====== RECORDS PROVIDED ======
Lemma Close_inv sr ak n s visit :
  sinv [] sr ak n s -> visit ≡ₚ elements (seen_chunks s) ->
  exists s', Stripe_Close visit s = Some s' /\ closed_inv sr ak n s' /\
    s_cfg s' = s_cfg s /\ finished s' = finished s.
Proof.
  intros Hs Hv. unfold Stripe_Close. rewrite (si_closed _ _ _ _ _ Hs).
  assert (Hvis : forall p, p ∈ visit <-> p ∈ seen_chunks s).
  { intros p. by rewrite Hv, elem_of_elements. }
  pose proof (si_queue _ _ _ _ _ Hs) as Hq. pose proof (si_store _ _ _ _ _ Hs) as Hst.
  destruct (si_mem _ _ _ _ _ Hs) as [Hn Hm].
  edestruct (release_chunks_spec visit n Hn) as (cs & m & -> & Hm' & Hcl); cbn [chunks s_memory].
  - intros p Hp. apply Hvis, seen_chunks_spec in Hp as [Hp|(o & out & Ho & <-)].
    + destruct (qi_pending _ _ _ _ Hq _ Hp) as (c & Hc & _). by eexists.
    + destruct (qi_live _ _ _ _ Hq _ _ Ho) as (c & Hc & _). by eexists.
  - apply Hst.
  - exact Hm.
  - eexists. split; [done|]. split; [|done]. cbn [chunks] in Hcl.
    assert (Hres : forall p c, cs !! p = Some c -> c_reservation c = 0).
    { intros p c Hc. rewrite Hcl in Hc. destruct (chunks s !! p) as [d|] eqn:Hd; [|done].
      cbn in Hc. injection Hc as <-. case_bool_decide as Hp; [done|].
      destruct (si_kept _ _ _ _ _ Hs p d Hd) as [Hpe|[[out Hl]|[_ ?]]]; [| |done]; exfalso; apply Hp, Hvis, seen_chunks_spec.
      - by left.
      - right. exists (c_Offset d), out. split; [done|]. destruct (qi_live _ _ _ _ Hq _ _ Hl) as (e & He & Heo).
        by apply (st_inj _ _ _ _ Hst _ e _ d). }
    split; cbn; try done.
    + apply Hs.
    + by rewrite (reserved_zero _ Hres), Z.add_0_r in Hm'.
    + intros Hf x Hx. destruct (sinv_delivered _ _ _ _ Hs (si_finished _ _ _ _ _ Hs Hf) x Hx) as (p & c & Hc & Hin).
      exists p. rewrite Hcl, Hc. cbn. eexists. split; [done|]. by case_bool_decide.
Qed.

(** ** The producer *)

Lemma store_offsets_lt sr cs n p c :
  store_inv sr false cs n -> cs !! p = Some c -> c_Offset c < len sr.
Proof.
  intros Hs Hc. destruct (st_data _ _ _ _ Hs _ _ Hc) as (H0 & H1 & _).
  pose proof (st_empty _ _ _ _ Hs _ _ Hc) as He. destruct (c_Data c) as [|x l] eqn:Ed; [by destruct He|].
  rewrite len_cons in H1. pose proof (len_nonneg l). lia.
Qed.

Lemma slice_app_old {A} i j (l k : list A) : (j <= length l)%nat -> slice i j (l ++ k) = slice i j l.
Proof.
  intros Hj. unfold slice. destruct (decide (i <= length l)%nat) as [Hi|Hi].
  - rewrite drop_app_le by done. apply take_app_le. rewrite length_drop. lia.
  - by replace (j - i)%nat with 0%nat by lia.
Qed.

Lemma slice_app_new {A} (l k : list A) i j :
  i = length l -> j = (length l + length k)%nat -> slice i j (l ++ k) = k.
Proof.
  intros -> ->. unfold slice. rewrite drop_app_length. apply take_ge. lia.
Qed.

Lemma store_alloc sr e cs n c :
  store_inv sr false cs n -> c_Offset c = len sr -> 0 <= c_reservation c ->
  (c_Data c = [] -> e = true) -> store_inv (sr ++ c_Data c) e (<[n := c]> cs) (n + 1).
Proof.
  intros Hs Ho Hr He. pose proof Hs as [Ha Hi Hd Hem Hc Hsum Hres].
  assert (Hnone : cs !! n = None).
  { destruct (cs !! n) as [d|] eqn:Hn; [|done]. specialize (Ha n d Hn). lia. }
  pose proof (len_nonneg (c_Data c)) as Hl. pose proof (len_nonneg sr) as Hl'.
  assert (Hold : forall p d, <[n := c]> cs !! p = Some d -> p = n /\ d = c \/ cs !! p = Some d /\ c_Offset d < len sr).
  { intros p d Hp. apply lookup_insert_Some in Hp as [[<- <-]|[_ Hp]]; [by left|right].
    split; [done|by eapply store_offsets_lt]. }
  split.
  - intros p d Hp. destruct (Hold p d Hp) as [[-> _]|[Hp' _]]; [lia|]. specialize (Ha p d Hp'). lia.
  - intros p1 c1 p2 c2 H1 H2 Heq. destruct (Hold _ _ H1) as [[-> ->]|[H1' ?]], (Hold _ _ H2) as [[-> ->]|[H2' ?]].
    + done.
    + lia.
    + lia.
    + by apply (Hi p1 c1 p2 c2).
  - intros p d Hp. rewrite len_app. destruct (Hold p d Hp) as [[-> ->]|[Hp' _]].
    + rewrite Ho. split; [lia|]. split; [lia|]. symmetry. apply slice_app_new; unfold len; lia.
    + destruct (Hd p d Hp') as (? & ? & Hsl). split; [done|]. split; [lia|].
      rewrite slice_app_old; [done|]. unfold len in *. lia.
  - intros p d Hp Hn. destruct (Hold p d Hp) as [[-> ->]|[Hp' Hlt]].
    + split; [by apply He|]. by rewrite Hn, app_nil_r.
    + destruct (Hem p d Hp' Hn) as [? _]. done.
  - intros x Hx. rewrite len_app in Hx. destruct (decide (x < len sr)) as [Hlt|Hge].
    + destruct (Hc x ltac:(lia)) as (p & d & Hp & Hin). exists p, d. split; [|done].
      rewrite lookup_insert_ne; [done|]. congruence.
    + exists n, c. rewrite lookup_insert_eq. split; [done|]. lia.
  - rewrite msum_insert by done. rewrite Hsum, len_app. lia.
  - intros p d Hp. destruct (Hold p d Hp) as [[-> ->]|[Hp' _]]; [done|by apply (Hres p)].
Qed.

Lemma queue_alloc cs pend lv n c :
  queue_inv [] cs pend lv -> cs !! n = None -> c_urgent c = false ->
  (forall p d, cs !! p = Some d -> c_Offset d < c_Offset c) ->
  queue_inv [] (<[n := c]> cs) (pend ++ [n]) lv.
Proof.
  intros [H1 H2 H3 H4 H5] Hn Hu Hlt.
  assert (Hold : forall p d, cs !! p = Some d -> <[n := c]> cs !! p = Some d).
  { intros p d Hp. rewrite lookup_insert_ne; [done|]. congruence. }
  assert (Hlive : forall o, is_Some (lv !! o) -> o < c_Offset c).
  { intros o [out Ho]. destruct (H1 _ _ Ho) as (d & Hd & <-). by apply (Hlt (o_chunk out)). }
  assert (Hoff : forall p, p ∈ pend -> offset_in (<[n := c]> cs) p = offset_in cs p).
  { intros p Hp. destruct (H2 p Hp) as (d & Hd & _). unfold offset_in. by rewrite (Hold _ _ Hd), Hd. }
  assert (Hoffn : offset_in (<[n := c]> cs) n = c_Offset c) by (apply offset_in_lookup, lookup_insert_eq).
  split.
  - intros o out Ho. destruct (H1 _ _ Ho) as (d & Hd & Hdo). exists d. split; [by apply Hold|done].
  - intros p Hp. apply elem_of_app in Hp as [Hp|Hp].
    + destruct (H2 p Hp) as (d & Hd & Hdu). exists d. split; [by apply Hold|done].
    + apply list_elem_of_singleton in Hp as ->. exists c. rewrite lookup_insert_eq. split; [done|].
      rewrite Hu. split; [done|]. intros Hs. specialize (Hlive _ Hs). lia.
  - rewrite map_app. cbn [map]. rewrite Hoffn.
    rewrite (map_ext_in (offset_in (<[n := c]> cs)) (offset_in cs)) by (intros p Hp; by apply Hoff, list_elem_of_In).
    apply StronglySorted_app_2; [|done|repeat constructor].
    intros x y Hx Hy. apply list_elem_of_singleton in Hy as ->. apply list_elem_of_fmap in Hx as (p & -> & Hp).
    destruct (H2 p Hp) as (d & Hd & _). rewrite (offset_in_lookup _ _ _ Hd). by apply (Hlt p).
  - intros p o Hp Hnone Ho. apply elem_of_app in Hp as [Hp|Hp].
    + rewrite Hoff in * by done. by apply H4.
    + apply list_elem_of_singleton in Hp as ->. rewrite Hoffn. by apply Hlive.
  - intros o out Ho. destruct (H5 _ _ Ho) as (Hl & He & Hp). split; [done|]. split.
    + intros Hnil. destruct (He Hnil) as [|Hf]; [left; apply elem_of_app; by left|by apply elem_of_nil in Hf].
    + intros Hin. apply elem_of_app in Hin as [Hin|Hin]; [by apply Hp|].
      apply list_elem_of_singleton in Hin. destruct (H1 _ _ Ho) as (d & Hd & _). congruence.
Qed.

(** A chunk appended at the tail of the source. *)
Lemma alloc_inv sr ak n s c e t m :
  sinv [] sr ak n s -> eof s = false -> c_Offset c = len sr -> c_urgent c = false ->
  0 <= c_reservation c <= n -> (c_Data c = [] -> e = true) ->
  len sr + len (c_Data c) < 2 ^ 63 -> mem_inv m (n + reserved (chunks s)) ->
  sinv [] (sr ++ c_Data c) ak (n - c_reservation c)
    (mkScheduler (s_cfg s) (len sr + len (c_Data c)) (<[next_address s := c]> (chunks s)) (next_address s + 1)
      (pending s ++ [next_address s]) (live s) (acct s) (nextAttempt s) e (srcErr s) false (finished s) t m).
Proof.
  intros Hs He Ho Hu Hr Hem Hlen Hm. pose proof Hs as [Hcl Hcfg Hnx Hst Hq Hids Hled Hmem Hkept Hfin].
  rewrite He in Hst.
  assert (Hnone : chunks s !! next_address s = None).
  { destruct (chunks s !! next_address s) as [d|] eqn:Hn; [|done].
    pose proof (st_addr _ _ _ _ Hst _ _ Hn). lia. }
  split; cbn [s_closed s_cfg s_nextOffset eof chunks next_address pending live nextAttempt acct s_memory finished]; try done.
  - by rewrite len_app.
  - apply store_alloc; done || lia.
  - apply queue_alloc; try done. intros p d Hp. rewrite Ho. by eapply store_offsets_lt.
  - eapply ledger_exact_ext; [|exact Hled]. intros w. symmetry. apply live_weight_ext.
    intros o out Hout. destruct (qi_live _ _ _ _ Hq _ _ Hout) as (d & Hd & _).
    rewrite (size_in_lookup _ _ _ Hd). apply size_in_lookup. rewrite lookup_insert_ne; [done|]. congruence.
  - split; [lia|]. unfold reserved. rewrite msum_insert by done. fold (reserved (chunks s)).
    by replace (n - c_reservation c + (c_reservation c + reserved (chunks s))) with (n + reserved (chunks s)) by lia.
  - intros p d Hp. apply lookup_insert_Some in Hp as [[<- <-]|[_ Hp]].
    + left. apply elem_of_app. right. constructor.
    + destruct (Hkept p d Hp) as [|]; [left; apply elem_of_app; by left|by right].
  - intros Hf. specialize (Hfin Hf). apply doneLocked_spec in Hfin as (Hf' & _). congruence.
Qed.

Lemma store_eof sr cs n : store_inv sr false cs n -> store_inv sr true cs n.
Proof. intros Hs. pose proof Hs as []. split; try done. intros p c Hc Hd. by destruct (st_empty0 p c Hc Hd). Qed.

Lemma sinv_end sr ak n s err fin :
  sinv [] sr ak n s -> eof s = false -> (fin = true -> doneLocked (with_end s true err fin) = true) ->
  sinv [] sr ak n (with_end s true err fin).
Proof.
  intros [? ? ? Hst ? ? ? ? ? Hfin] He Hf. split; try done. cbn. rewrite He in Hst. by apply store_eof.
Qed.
======
====== RECORDS PROVIDED ======
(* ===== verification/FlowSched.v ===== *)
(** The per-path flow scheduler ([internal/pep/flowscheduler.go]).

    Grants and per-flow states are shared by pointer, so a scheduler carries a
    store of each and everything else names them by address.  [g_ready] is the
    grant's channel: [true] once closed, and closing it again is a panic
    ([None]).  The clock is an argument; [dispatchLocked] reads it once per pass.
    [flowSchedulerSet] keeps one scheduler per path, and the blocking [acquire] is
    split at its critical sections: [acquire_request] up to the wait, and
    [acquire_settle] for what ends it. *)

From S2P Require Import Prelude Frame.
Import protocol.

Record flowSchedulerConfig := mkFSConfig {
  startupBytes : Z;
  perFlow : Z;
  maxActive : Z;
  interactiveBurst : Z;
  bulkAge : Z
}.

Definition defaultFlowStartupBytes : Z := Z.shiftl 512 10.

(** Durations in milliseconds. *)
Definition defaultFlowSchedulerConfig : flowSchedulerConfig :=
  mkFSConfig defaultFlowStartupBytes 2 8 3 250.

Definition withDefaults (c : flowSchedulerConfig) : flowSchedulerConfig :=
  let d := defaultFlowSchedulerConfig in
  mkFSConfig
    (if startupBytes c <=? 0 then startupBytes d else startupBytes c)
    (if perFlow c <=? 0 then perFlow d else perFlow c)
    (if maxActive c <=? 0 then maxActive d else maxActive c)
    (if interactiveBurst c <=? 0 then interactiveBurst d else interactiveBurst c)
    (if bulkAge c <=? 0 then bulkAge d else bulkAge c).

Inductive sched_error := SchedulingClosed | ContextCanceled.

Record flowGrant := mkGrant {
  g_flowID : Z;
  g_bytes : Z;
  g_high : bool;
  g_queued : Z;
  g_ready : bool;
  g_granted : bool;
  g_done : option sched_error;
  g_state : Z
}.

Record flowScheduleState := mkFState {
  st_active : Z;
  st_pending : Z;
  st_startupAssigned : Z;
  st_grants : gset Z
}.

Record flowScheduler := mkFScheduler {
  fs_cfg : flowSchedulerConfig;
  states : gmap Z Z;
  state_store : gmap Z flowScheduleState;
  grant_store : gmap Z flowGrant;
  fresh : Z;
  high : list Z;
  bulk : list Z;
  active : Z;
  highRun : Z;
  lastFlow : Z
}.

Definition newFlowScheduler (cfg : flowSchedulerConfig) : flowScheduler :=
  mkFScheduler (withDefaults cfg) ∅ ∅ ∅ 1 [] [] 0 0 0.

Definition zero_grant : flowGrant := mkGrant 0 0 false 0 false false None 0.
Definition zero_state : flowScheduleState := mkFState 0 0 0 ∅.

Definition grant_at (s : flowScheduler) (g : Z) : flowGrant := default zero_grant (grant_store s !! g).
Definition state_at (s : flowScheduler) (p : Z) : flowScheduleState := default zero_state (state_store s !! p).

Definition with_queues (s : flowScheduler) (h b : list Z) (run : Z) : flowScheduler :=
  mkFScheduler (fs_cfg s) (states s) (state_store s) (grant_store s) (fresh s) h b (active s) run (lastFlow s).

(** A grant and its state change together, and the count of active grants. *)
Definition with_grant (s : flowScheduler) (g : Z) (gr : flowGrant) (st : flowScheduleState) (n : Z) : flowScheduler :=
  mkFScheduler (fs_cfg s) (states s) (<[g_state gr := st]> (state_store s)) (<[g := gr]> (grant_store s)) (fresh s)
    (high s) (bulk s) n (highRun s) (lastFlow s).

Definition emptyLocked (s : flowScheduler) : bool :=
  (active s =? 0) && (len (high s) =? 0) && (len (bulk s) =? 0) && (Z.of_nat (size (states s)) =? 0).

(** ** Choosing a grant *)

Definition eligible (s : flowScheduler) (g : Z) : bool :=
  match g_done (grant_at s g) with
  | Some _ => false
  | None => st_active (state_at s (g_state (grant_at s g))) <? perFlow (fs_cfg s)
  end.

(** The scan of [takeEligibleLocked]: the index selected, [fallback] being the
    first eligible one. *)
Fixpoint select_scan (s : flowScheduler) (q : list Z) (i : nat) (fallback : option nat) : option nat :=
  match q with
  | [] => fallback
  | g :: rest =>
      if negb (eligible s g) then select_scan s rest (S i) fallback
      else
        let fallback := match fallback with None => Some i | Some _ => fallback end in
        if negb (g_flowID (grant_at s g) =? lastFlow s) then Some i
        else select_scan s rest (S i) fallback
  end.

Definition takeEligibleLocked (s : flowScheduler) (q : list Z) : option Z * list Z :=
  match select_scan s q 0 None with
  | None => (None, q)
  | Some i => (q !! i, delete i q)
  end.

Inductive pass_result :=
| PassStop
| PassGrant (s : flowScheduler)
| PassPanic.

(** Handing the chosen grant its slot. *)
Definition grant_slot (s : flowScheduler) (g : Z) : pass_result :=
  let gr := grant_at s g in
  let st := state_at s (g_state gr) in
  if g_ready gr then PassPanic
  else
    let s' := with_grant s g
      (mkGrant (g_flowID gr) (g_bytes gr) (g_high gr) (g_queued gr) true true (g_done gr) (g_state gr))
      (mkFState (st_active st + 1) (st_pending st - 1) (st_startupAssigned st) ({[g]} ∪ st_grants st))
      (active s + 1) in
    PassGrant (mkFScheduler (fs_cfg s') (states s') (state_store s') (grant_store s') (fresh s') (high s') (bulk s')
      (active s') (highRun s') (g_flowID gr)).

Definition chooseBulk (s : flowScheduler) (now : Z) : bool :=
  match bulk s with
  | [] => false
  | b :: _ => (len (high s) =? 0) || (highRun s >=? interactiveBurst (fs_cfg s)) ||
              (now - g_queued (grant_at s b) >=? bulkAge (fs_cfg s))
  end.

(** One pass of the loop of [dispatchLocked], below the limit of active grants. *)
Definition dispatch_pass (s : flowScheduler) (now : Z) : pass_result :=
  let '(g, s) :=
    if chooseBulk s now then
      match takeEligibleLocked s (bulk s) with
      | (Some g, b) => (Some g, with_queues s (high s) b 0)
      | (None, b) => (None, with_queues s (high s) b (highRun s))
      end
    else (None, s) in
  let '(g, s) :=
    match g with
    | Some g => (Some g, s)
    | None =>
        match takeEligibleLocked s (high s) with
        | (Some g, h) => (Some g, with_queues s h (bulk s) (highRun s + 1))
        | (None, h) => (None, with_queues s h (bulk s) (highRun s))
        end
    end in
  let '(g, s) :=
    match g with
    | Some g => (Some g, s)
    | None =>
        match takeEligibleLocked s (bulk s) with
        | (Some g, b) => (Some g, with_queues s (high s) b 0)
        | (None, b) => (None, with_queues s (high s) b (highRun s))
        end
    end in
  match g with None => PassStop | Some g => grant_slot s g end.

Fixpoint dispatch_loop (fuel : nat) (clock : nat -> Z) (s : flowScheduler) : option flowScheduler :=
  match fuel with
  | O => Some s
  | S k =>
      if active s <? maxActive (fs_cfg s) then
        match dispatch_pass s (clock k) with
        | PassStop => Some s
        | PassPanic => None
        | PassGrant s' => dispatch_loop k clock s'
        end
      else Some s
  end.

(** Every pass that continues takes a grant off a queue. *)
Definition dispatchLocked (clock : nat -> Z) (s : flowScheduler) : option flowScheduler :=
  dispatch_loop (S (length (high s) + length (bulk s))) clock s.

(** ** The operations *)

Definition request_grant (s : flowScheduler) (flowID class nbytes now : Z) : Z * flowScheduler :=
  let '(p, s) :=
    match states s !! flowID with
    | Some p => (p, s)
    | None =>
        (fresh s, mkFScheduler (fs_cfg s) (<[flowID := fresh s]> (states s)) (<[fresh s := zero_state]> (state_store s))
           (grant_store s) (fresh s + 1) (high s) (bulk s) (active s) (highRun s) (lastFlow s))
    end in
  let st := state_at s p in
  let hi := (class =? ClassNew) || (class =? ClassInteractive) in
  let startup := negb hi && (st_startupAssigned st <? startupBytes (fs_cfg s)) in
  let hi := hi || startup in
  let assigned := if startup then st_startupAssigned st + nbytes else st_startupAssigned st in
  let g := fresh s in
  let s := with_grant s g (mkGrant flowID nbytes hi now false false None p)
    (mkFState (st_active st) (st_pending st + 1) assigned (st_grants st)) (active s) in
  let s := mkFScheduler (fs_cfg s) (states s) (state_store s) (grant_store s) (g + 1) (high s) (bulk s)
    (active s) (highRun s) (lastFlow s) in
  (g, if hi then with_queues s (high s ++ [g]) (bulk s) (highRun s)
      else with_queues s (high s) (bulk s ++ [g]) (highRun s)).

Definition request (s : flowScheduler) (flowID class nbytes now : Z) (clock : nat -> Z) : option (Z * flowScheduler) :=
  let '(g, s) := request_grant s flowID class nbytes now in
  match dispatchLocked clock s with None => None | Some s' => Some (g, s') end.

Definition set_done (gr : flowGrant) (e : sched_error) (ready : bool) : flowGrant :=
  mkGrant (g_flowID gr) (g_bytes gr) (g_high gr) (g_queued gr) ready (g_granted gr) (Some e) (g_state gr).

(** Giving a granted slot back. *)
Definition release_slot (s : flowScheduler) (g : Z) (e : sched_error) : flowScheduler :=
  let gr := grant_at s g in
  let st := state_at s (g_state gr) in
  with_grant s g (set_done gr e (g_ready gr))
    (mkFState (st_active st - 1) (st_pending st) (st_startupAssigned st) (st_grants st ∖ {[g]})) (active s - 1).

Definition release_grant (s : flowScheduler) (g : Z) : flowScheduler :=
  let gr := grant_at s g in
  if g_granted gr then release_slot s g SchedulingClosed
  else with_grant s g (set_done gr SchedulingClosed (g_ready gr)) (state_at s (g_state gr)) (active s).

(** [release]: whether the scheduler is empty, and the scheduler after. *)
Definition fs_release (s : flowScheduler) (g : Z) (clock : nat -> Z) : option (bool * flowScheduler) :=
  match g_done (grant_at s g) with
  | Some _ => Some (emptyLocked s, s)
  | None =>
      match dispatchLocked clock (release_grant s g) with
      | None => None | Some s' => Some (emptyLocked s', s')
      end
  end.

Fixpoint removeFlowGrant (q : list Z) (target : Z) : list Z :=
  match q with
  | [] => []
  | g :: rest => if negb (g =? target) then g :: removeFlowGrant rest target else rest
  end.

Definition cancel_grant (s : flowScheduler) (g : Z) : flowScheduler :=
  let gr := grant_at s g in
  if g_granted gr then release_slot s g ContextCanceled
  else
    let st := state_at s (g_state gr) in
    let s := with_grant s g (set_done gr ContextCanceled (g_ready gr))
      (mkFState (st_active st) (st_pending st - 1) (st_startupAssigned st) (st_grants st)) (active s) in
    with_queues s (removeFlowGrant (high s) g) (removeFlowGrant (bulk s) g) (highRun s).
======
§ WORK INSTRUCTIONS: In the listing above, find the line with "by left|by right]." and the line with "fin) = true) ->". Output those two lines and every line between them, exactly as written.

§ ANSWER TO THE EXERCISE:
    + destruct (Hkept p d Hp) as [|]; [left; apply elem_of_app; by left|by right].
  - intros Hf. specialize (Hfin Hf). apply doneLocked_spec in Hfin as (Hf' & _). congruence.
Qed.

Lemma store_eof sr cs n : store_inv sr false cs n -> store_inv sr true cs n.
Proof. intros Hs. pose proof Hs as []. split; try done. intros p c Hc Hd. by destruct (st_empty0 p c Hc Hd). Qed.

Lemma sinv_end sr ak n s err fin :
  sinv [] sr ak n s -> eof s = false -> (fin = true -> doneLocked (with_end s true err fin) = true) ->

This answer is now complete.